### ASSIGNED TASK
Using the data below, return the stretch from the line that contains "else if znth (str ++ [0]) 0 =? 45 then" through the line that contains "(** NXT777.c:1426-1426 [cwmap] *)", both included, exactly as it stands and nothing beyond it.

### GIVEN ENTRIES
(** ** Numbers *)

(** cointx.c:49-66 [hdecode_varint] The value and the new offset, -1 for an error. *)
Definition hdecode_varint (ptr : list Z) (offset mappedsize : Z) : option (Z * Z) :=
  if (offset <? 0) || (mappedsize <=? offset) then Some (0, -1)
  else
    c ← aget ptr offset;
    let offset := offset + 1 in
    let wide n := if mappedsize <? offset + n then Some (0, -1) else l ← fetch ptr offset n; Some (le_val l, offset + n) in
    if c =? 0xfd then wide 2 else if c =? 0xfe then wide 4 else if c =? 0xff then wide 8 else Some (c, offset).

(** cointx.c:68-97 [hcalc_varint] The bytes are written from [offset] on; the result is their
    number. *)
Definition hcalc_varint (buf : list Z) (offset x : Z) : option (Z * list Z) :=
  if x <? 0xfd then buf ← aset buf offset (u8 (Z.land x 255)); Some (1, buf)
  else if x <=? 0xffff then
    buf ← aset buf offset 0xfd; buf ← store buf (offset + 1) (le_bytes 2 (u16 x)); Some (3, buf)
  else if x <=? 0xffffffff then
    buf ← aset buf offset 0xfe; buf ← store buf (offset + 1) (le_bytes 4 (u32 x)); Some (5, buf)
  else
    buf ← aset buf offset 0xff; buf ← store buf (offset + 1) (le_bytes 8 x); Some (9, buf).

(** cointx.c:99-106 [_emit_uint32] *)
Definition _emit_uint32 (data : list Z) (offset x : Z) : option (Z * list Z) :=
  '(data, _) ← for_loopM 4 0 (fun i '(data, x) =>
    data ← aset data (offset + i) (u8 (Z.land x 255)); Some (data, Z.shiftr x 8)) (data, x);
  Some (offset + 4, data).

(** cointx.c:108-118 [_decode_uint32] The number and the new offset. *)
Definition _decode_uint32 (data : list Z) (offset len : Z) : option (Z * Z) :=
  x ← for_loopM 4 0 (fun i x => b ← aget data (offset + 3 - i); Some (u32 (Z.lor (Z.shiftl x 8) b))) 0;
  let offset := offset + 4 in
  Some (x, if len <? offset then -1 else offset).

(** ** Inputs and outputs *)

(** cointx.c:120-139 [_decode_vin] The inner [None] is the return value -1. *)
Definition _decode_vin (data : list Z) (offset len : Z) : option (option (cointx_input * Z)) :=
  revdata ← for_loopM 32 0 (fun i r => b ← aget data (offset + 31 - i); Some (r ++ [b])) [];
  '(_, txid) ← init_hexbytes_noT revdata 32;
  '(vout, offset) ← _decode_uint32 data (offset + 32) len;
  if offset <? 0 then Some None
  else
    '(siglen, offset) ← hdecode_varint data offset len;
    if (offset <? 0) || (4096 <? siglen) then Some None
    else
      '(n, sigs) ← init_hexbytes_noT (drop (Z.to_nat offset) data) siglen;
      if 4096 <? n then None
      else
        '(sequence, offset) ← _decode_uint32 data (offset + siglen) len;
        if offset <? 0 then Some None else Some (Some (mkVin txid (u16 vout) sigs sequence, offset)).

(** cointx.c:169-169 [_emit_cointx_output] The bytes of a hexadecimal string are written at [offset]. *)
Definition put_hex (data : list Z) (offset n : Z) (hex : list Z) : option (list Z) :=
  if (offset <? 0) || (Z.of_nat (length data) <? offset) then None
  else '(_, rest) ← decode_hex (drop (Z.to_nat offset) data) n hex; Some (take (Z.to_nat offset) data ++ rest).

(** cointx.c:141-158 [_emit_cointx_input] *)
Definition _emit_cointx_input (data : list Z) (offset : Z) (vin : cointx_input) : option (Z * list Z) :=
  '(_, revdata) ← decode_hex (replicate 32 0) 32 (array_of 128 (txidstr vin));
  data ← for_loopM 32 0 (fun i data => b ← aget revdata i; aset data (offset + 31 - i) b) data;
  '(offset, data) ← _emit_uint32 data (offset + 32) (vout vin);
  let siglen := Z.shiftr (Z.of_nat (length (sigs vin))) 1 in
  '(n, data) ← hcalc_varint data offset siglen;
  let offset := offset + n in
  data ← (if negb (siglen =? 0) then put_hex data offset siglen (array_of 4096 (sigs vin)) else Some data);
  _emit_uint32 data (offset + siglen) (sequence vin).

(** cointx.c:160-171 [_emit_cointx_output] *)
Definition _emit_cointx_output (data : list Z) (offset : Z) (vout : rawvout) : option (Z * list Z) :=
  '(offset, data) ← _emit_uint32 data offset (u32 (value vout));
  '(offset, data) ← _emit_uint32 data offset (u32 (Z.shiftr (value vout) 32));
  let scriptlen := Z.shiftr (Z.of_nat (length (script vout))) 1 in
  '(n, data) ← hcalc_varint data offset scriptlen;
  let offset := offset + n in
  data ← (if negb (scriptlen =? 0) then put_hex data offset scriptlen (array_of 2048 (script vout)) else Some data);
  Some (offset + scriptlen, data).

(** cointx.c:173-187 [_decode_vout] *)
Definition _decode_vout (data : list Z) (offset len : Z) : option (option (rawvout * Z)) :=
  '(low, offset) ← _decode_uint32 data offset len;
  if offset <? 0 then Some None
  else
    '(high, offset) ← _decode_uint32 data offset len;
    if offset <? 0 then Some None
    else
      let value := Z.lor (u64 (Z.shiftl high 32)) low in
      '(scriptlen, offset) ← hdecode_varint data offset len;
      if (offset <? 0) || (2048 <? scriptlen) then Some None
      else
        '(n, script) ← init_hexbytes_noT (drop (Z.to_nat offset) data) scriptlen;
        if 2048 <? n then None else Some (Some (mkVout script value, offset + scriptlen)).

(** ** Transactions *)

(** cointx.c:218-222 [emit_cointxdata] The loop over the entries; the inner [None] is the return value -1. *)
Fixpoint emit_list {A} (emit : list Z -> Z -> A -> option (Z * list Z)) (maxlen : Z) (l : list A) (data : list Z) (offset : Z)
  : option (option (Z * list Z)) :=
  match l with
  | [] => Some (Some (offset, data))
  | x :: l => '(offset, data) ← emit data offset x; if maxlen <? offset then Some None else emit_list emit maxlen l data offset
  end.

(** cointx.c:211-231 [emit_cointxdata] *)
Definition emit_cointxdata (data : list Z) (maxlen : Z) (cointx : cointx_info) (oldtx : bool) : option (option (Z * list Z)) :=
  '(offset, data) ← _emit_uint32 data 0 (version cointx);
  '(offset, data) ← (if oldtx then Some (offset, data) else _emit_uint32 data offset (timestamp cointx));
  '(n, data) ← hcalc_varint data offset (Z.of_nat (length (inputs cointx)));
  r ← emit_list _emit_cointx_input maxlen (inputs cointx) data (offset + n);
  match r with
  | None => Some None
  | Some (offset, data) =>
      '(n, data) ← hcalc_varint data offset (Z.of_nat (length (outputs cointx)));
      r ← emit_list _emit_cointx_output maxlen (outputs cointx) data (offset + n);
      match r with
      | None => Some None
      | Some (offset, data) => '(offset, data) ← _emit_uint32 data offset (nlocktime cointx); Some (Some (offset, data))
      end
  end.

(** cointx.c:233-243 [_emit_cointx] The returned value and the string.  After a failure the
    terminator is written two bytes before the string, unless [len] is below two. *)
Definition _emit_cointx (len : Z) (cointx : cointx_info) (oldtx : bool) : option (Z * list Z) :=
  r ← emit_cointxdata (replicate (Z.to_nat len) 0) len cointx oldtx;
  match r with
  | None => if -1 <? Z.quot len 2 - 1 then None else Some (-1, [])
  | Some (offset, data) =>
      if offset <? Z.quot len 2 - 1 then '(_, s) ← init_hexbytes_noT data offset; Some (offset, s) else Some (-1, [])
  end.

(** cointx.c:259-287 [_validate_decoderawtransaction] Whether the strings are equal, and the
    string, which loses two extra zeroes at its end. *)
Definition _validate_decoderawtransaction (hexstr : list Z) (cointx : cointx_info) (oldtx : bool) : option (bool * list Z) :=
  '(_, checkstr) ← _emit_cointx (Z.of_nat (length hexstr) * 2) cointx oldtx;
  if bool_decide (checkstr = hexstr) then Some (true, hexstr)
  else
    let hlen := Z.of_nat (length hexstr) in
    if (Z.of_nat (length checkstr) + 2 =? hlen) && (znth hexstr (hlen - 1) =? znth hexstr (hlen - 2)) && (znth hexstr (hlen - 1) =? 48)
    then Some (false, take (length hexstr - 2) hexstr) else Some (false, hexstr).

(** cointx.c:318-320 [_decode_rawtransaction] The loop over the entries; [break] and the null pointer that follows are the inner
    [None]. *)
Fixpoint decode_list {A} (decode : list Z -> Z -> Z -> option (option (A * Z))) (len : Z) (n : nat) (data : list Z) (offset : Z)
  : option (option (list A * Z)) :=
  match n with
  | O => Some (Some ([], offset))
  | S n =>
      r ← decode data offset len;
      match r with
      | None => Some None
      | Some (x, offset) =>
          r ← decode_list decode len n data offset;
          match r with None => Some None | Some (l, offset) => Some (Some (x :: l, offset)) end
      end
  end.
(* ===== verification/Address.v ===== *)
(** * cJSON.c, NXT777.c: account ids as decimal text and as Reed-Solomon addresses

    An account is a 64-bit number.  It is written in decimal ([expand_nxt64bits],
    [calc_nxt64bits]) or as an address of 17 letters, 13 for the number in base 32 and 4
    check symbols of a Reed-Solomon code over the field of 32 elements ([RS_encode],
    [RS_decode]).  [conv_acctstr] takes either form.  Text is a list of characters without
    the terminator; [RS_decode] reads memory and checks every access.  The requests to a
    server that follow the first [return] of [conv_rsacctstr] are dead code. *)
From Stdlib Require Import ZArith Lia.
From stdpp Require Import base list numbers option.
From S2P Require Import Prelude Utils.
Open Scope Z_scope.

(** ** Decimal text *)

(** cJSON.c:922-927 [expand_nxt64bits] The loop, lowest digit first. *)
Fixpoint expand_rev (fuel : nat) (nxt64bits : Z) : option text :=
  if nxt64bits =? 0 then Some []
  else match fuel with
       | O => None
       | S fuel => rev ← expand_rev fuel (nxt64bits / 10); Some (nxt64bits mod 10 + 48 :: rev)
       end.

(** cJSON.c:918-933 [expand_nxt64bits] The text; [rev] has room for 64 digits. *)
Definition expand_nxt64bits (nxt64bits : Z) : option text :=
  rev ← expand_rev 64 nxt64bits;
  Some (reverse rev).

(** The sign of [strcmp]. *)
Fixpoint strcmp (a b : text) : Z :=
  match a, b with
  | [], [] => 0
  | [], _ => -1
  | _, [] => 1
  | x :: a, y :: b => if x =? y then strcmp a b else if x <? y then -1 else 1
  end.

(** cJSON.c:949-958 [cmp_nxt64bits] *)
Definition cmp_nxt64bits (str : option text) (nxt64bits : Z) : option Z :=
  match str with
  | None => Some (-1)
  | Some str =>
      if (nxt64bits =? 0) && (znth (str ++ [0]) 0 =? 0) then Some 0
      else expanded ← expand_nxt64bits nxt64bits; Some (strcmp str expanded)
  end.

(** cJSON.c:985-1007 [calc_nxt64bits] The loop from the last digit on. *)
Definition calc_digits (str : text) : option Z :=
  let n := Z.of_nat (length str) in
  r ← for_ret (length str) 0 (fun k '(mult, nxt64bits) =>
    c ← aget str (n - 1 - k);
    if (c <? 48) || (57 <? c) then Some (inr 0)
    else Some (inl (u64 (mult * 10), u64 (nxt64bits + u64 (mult * (c - 48)))))) (1, 0);
  Some (match r with inl (_, x) => x | inr x => x end).

(** cJSON.c:961-1013 [calc_nxt64bits] *)
Definition calc_nxt64bits (str : option text) : option Z :=
  match str with
  | None => Some 0
  | Some str =>
      if 22 <=? Z.of_nat (length str) then Some 0
      else if bool_decide (str = [48]) || bool_decide (str = [102; 97; 108; 115; 101]) then Some 0
      else if znth (str ++ [0]) 0 =? 45 then
        (* an illegal character ends the function before the sign is used *)
        x ← calc_digits (drop 1 str); Some (u64 (- x))
      else calc_digits str
  end.

(** ** The field of 32 elements *)

(** NXT777.c:1424-1424 [gexp] *)
Definition gexp : list Z :=
  [1; 2; 4; 8; 16; 5; 10; 20; 13; 26; 17; 7; 14; 28; 29; 31; 27; 19; 3; 6; 12; 24; 21; 15; 30; 25; 23; 11; 22; 9; 18; 1].
(** NXT777.c:1425-1425 [glog] *)
Definition glog : list Z :=
  [0; 0; 1; 18; 2; 5; 19; 11; 3; 29; 6; 27; 20; 8; 12; 23; 4; 10; 30; 17; 7; 22; 28; 26; 21; 25; 9; 16; 13; 14; 24; 15].
(** NXT777.c:1426-1426 [cwmap] *)
Definition cwmap : list Z := [3; 2; 1; 0; 7; 6; 5; 4; 13; 14; 15; 16; 12; 8; 9; 10; 11].
(** NXT777.c:1427-1427 [alphabet] The digits 2 to 9 and the capital letters but [I] and [O]. *)
Definition alphabet : list Z :=
  [50; 51; 52; 53; 54; 55; 56; 57; 65; 66; 67; 68; 69; 70; 71; 72; 74; 75; 76; 77; 78; 80; 81; 82; 83; 84; 85; 86; 87; 88; 89; 90].

(** NXT777.c:1429-1435 [gmult] *)
Definition gmult (a b : Z) : option Z :=
  if (a =? 0) || (b =? 0) then Some 0
  else la ← aget glog a; lb ← aget glog b; aget gexp (Z.rem (la + lb) 31).

(** NXT777.c:1437-1451 [letterval] *)
Definition letterval (letter : Z) : Z :=
  if letter <? 57 then letter - 50
  else
    let ret := letter - 65 + 8 in
    let ret := if 73 <? letter then ret - 1 else ret in
    if 79 <? letter then ret - 1 else ret.

(** ** Addresses *)

(** [strncmp("NXT-",rs,4) == 0] *)
Definition nxt_prefix (rs : list Z) : option bool :=
  r ← for_ret 4 0 (fun i _ =>
    c ← aget rs i; x ← aget [78; 88; 84; 45] i;
    if c =? x then Some (inl tt) else Some (inr tt)) tt;
  Some (match r with inl _ => true | inr _ => false end).

(** NXT777.c:1453-1470 [RS_decode] *)
Definition RS_decode (rs : list Z) : option Z :=
  same ← nxt_prefix rs;
  if negb same then Some 0
  else
    '(code, _) ← for_loopM 17 0 (fun i '(code, p) =>
      c ← aget rs p;
      k ← aget cwmap i;
      code ← aset code k (letterval (i8 c));
      d ← aget rs (p + 1);
      Some (code, if d =? 45 then p + 2 else p + 1)) (1 :: replicate 16 0, 4);
    for_loopM 13 0 (fun k out => c ← aget code (12 - k); Some (u64 (out * 32 + c))) 0.

(** What [sprintf] writes for [%llu], with fuel for the digits. *)
Fixpoint sprintf_llu (fuel : nat) (x : Z) : text :=
  match fuel with
  | O => []
  | S fuel => (if x <? 10 then [] else sprintf_llu fuel (x / 10)) ++ [x mod 10 + 48]
  end.

(** NXT777.c:1491-1504 [RS_encode] One turn of the conversion: division by 32 of the decimal
    number in [inp]; the quotient's digits replace it.  Returns [inp], the remainder and the
    number of digits. *)
Definition divide_round (inp : list Z) (len : Z) : option (list Z * Z * Z) :=
  for_loopM (Z.to_nat len) 0 (fun i '(inp, divide, newlen) =>
    x ← aget inp i;
    let divide := divide * 10 + x in
    if 32 <=? divide then
      inp ← aset inp newlen (Z.shiftr divide 5);
      Some (inp, Z.land divide 31, newlen + 1)
    else if 0 <? newlen then inp ← aset inp newlen 0; Some (inp, divide, newlen + 1)
    else Some (inp, divide, newlen)) (inp, 0, 0).

(** NXT777.c:1489-1507 [RS_encode] The digits in base 32, lowest first, and their number. *)
Fixpoint convert_loop (fuel : nat) (inp : list Z) (len : Z) (out : list Z) (pos : Z) : option (list Z * Z) :=
  match fuel with
  | O => None
  | S fuel =>
      '(inp, divide, newlen) ← divide_round inp len;
      out ← aset out pos divide;
      if newlen =? 0 then Some (out, pos + 1) else convert_loop fuel inp newlen out (pos + 1)
  end.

### EXPECTED ANSWER
      else if znth (str ++ [0]) 0 =? 45 then
        (* an illegal character ends the function before the sign is used *)
        x ← calc_digits (drop 1 str); Some (u64 (- x))
      else calc_digits str
  end.

(** ** The field of 32 elements *)

(** NXT777.c:1424-1424 [gexp] *)
Definition gexp : list Z :=
  [1; 2; 4; 8; 16; 5; 10; 20; 13; 26; 17; 7; 14; 28; 29; 31; 27; 19; 3; 6; 12; 24; 21; 15; 30; 25; 23; 11; 22; 9; 18; 1].
(** NXT777.c:1425-1425 [glog] *)
Definition glog : list Z :=
  [0; 0; 1; 18; 2; 5; 19; 11; 3; 29; 6; 27; 20; 8; 12; 23; 4; 10; 30; 17; 7; 22; 28; 26; 21; 25; 9; 16; 13; 14; 24; 15].
(** NXT777.c:1426-1426 [cwmap] *)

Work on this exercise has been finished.